━━ Record extracts ━━
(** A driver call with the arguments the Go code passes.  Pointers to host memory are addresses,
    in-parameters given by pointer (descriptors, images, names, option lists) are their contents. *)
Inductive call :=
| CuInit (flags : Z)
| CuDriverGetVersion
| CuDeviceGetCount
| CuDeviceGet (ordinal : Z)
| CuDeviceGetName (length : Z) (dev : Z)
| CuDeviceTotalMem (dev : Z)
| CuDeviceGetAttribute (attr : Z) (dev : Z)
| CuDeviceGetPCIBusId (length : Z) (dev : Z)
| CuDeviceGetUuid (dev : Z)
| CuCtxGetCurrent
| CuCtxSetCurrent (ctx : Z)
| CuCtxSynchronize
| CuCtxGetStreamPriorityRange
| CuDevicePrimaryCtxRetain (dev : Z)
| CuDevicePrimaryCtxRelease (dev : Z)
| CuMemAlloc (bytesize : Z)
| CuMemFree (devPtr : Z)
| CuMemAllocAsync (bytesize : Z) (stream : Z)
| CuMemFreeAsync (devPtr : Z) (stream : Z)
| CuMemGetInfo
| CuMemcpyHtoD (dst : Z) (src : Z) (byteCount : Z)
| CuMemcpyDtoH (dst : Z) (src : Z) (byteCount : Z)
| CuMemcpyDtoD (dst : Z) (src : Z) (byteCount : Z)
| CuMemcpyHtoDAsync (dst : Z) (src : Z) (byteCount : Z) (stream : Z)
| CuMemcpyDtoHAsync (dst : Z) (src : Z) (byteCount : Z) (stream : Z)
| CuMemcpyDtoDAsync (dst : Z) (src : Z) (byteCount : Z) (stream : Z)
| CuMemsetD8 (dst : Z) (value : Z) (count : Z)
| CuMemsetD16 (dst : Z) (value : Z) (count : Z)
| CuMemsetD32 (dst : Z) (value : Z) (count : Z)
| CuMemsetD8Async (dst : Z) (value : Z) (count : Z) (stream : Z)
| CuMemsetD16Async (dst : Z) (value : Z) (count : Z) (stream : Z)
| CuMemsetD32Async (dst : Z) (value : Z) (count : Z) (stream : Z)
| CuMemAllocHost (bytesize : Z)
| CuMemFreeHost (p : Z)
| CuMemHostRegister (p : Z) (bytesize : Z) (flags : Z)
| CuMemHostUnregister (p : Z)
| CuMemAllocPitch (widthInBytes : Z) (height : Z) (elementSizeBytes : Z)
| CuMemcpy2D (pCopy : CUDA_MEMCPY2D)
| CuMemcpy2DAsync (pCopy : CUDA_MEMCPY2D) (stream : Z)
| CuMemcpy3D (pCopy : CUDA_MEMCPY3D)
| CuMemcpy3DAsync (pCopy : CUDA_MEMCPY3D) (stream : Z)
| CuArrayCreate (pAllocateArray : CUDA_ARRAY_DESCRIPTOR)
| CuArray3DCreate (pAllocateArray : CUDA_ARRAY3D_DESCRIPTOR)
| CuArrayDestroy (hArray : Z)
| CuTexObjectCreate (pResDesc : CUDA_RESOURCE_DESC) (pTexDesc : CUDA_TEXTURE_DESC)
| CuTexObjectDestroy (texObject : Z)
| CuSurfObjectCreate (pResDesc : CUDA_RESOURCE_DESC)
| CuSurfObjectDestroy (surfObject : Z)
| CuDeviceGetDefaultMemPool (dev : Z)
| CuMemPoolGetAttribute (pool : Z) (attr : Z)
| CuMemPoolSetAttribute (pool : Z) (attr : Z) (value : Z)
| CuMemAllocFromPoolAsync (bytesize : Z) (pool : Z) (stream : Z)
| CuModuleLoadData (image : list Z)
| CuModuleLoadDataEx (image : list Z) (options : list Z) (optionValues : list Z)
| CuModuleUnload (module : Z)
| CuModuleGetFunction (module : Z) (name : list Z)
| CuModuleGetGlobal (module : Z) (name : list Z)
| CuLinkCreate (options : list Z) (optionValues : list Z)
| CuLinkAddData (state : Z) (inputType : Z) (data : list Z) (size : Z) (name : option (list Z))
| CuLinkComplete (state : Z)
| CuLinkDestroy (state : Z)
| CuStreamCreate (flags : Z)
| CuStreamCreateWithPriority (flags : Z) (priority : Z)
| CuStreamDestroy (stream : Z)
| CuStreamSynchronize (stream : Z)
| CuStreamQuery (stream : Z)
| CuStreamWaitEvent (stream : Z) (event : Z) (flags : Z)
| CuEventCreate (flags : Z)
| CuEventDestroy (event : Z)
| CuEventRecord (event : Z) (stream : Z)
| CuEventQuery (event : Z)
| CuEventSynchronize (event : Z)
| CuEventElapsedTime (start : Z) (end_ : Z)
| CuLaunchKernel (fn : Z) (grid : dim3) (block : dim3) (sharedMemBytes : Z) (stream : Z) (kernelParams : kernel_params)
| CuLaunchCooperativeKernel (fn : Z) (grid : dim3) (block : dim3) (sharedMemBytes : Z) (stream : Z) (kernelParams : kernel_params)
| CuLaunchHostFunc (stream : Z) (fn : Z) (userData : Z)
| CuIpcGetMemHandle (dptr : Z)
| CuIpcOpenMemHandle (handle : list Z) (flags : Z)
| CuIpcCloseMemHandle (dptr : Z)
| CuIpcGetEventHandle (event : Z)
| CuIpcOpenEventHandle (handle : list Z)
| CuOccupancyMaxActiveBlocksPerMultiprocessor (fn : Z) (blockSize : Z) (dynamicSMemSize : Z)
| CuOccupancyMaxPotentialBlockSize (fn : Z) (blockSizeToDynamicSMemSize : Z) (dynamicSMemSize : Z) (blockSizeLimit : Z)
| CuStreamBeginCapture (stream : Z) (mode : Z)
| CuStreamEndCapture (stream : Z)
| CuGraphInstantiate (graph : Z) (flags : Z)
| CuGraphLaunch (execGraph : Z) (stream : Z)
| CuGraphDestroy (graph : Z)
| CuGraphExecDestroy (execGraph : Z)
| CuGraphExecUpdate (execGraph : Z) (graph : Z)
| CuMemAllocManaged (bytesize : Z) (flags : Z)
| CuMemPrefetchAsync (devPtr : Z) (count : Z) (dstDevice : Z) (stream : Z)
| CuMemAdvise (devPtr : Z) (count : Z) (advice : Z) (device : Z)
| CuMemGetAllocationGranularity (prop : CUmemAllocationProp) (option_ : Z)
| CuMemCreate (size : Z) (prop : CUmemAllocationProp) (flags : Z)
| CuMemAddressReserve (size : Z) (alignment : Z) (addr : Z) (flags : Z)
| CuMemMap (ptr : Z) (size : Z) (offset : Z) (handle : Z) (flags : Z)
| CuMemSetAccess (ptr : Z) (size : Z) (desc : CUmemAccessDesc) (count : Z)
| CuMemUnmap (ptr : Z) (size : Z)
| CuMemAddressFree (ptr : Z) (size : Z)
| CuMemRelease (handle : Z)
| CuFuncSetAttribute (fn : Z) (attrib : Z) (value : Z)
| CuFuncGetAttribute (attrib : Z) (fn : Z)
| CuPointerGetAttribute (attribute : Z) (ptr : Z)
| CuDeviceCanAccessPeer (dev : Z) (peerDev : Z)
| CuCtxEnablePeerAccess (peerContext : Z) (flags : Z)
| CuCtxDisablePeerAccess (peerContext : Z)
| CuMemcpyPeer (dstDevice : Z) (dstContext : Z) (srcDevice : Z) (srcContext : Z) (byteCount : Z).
━━━
━━ Record extracts ━━
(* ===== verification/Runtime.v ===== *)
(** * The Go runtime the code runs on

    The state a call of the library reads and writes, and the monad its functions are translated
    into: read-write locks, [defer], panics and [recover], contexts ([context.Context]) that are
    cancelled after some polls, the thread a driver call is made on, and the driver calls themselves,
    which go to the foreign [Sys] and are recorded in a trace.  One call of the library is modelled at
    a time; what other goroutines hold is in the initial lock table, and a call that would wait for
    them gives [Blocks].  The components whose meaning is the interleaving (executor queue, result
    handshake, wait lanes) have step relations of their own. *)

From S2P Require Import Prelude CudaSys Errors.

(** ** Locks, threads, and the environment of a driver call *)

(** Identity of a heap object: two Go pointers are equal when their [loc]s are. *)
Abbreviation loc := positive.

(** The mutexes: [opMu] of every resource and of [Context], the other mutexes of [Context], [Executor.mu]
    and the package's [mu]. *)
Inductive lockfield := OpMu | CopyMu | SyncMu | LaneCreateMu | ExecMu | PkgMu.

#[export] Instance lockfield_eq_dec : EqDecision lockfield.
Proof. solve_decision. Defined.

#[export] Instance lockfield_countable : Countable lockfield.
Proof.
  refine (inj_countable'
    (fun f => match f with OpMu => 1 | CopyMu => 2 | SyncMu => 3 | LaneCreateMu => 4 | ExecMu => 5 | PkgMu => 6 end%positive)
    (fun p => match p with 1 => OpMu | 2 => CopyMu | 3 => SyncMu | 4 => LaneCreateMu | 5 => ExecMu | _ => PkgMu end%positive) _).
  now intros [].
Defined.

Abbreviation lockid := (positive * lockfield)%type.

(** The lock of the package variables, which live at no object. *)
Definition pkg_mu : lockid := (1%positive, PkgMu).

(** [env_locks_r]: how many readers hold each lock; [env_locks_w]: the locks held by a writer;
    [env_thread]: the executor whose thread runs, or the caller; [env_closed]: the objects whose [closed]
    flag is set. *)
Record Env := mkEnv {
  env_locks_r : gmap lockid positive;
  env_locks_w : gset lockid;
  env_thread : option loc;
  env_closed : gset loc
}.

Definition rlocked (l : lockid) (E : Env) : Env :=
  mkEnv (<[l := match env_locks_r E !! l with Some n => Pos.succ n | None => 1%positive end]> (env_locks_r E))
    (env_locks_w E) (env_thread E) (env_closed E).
━━━
_Task goal_
Begin with the line above that has "(** A driver" and continue through the line that has "(pTexDesc : CUDA_TEXTURE_DESC)", setting each one down exactly. Stop there.

_Task result_
(** A driver call with the arguments the Go code passes.  Pointers to host memory are addresses,
    in-parameters given by pointer (descriptors, images, names, option lists) are their contents. *)
Inductive call :=
| CuInit (flags : Z)
| CuDriverGetVersion
| CuDeviceGetCount
| CuDeviceGet (ordinal : Z)
| CuDeviceGetName (length : Z) (dev : Z)
| CuDeviceTotalMem (dev : Z)
| CuDeviceGetAttribute (attr : Z) (dev : Z)
| CuDeviceGetPCIBusId (length : Z) (dev : Z)
| CuDeviceGetUuid (dev : Z)
| CuCtxGetCurrent
| CuCtxSetCurrent (ctx : Z)
| CuCtxSynchronize
| CuCtxGetStreamPriorityRange
| CuDevicePrimaryCtxRetain (dev : Z)
| CuDevicePrimaryCtxRelease (dev : Z)
| CuMemAlloc (bytesize : Z)
| CuMemFree (devPtr : Z)
| CuMemAllocAsync (bytesize : Z) (stream : Z)
| CuMemFreeAsync (devPtr : Z) (stream : Z)
| CuMemGetInfo
| CuMemcpyHtoD (dst : Z) (src : Z) (byteCount : Z)
| CuMemcpyDtoH (dst : Z) (src : Z) (byteCount : Z)
| CuMemcpyDtoD (dst : Z) (src : Z) (byteCount : Z)
| CuMemcpyHtoDAsync (dst : Z) (src : Z) (byteCount : Z) (stream : Z)
| CuMemcpyDtoHAsync (dst : Z) (src : Z) (byteCount : Z) (stream : Z)
| CuMemcpyDtoDAsync (dst : Z) (src : Z) (byteCount : Z) (stream : Z)
| CuMemsetD8 (dst : Z) (value : Z) (count : Z)
| CuMemsetD16 (dst : Z) (value : Z) (count : Z)
| CuMemsetD32 (dst : Z) (value : Z) (count : Z)
| CuMemsetD8Async (dst : Z) (value : Z) (count : Z) (stream : Z)
| CuMemsetD16Async (dst : Z) (value : Z) (count : Z) (stream : Z)
| CuMemsetD32Async (dst : Z) (value : Z) (count : Z) (stream : Z)
| CuMemAllocHost (bytesize : Z)
| CuMemFreeHost (p : Z)
| CuMemHostRegister (p : Z) (bytesize : Z) (flags : Z)
| CuMemHostUnregister (p : Z)
| CuMemAllocPitch (widthInBytes : Z) (height : Z) (elementSizeBytes : Z)
| CuMemcpy2D (pCopy : CUDA_MEMCPY2D)
| CuMemcpy2DAsync (pCopy : CUDA_MEMCPY2D) (stream : Z)
| CuMemcpy3D (pCopy : CUDA_MEMCPY3D)
| CuMemcpy3DAsync (pCopy : CUDA_MEMCPY3D) (stream : Z)
| CuArrayCreate (pAllocateArray : CUDA_ARRAY_DESCRIPTOR)
| CuArray3DCreate (pAllocateArray : CUDA_ARRAY3D_DESCRIPTOR)
| CuArrayDestroy (hArray : Z)
| CuTexObjectCreate (pResDesc : CUDA_RESOURCE_DESC) (pTexDesc : CUDA_TEXTURE_DESC)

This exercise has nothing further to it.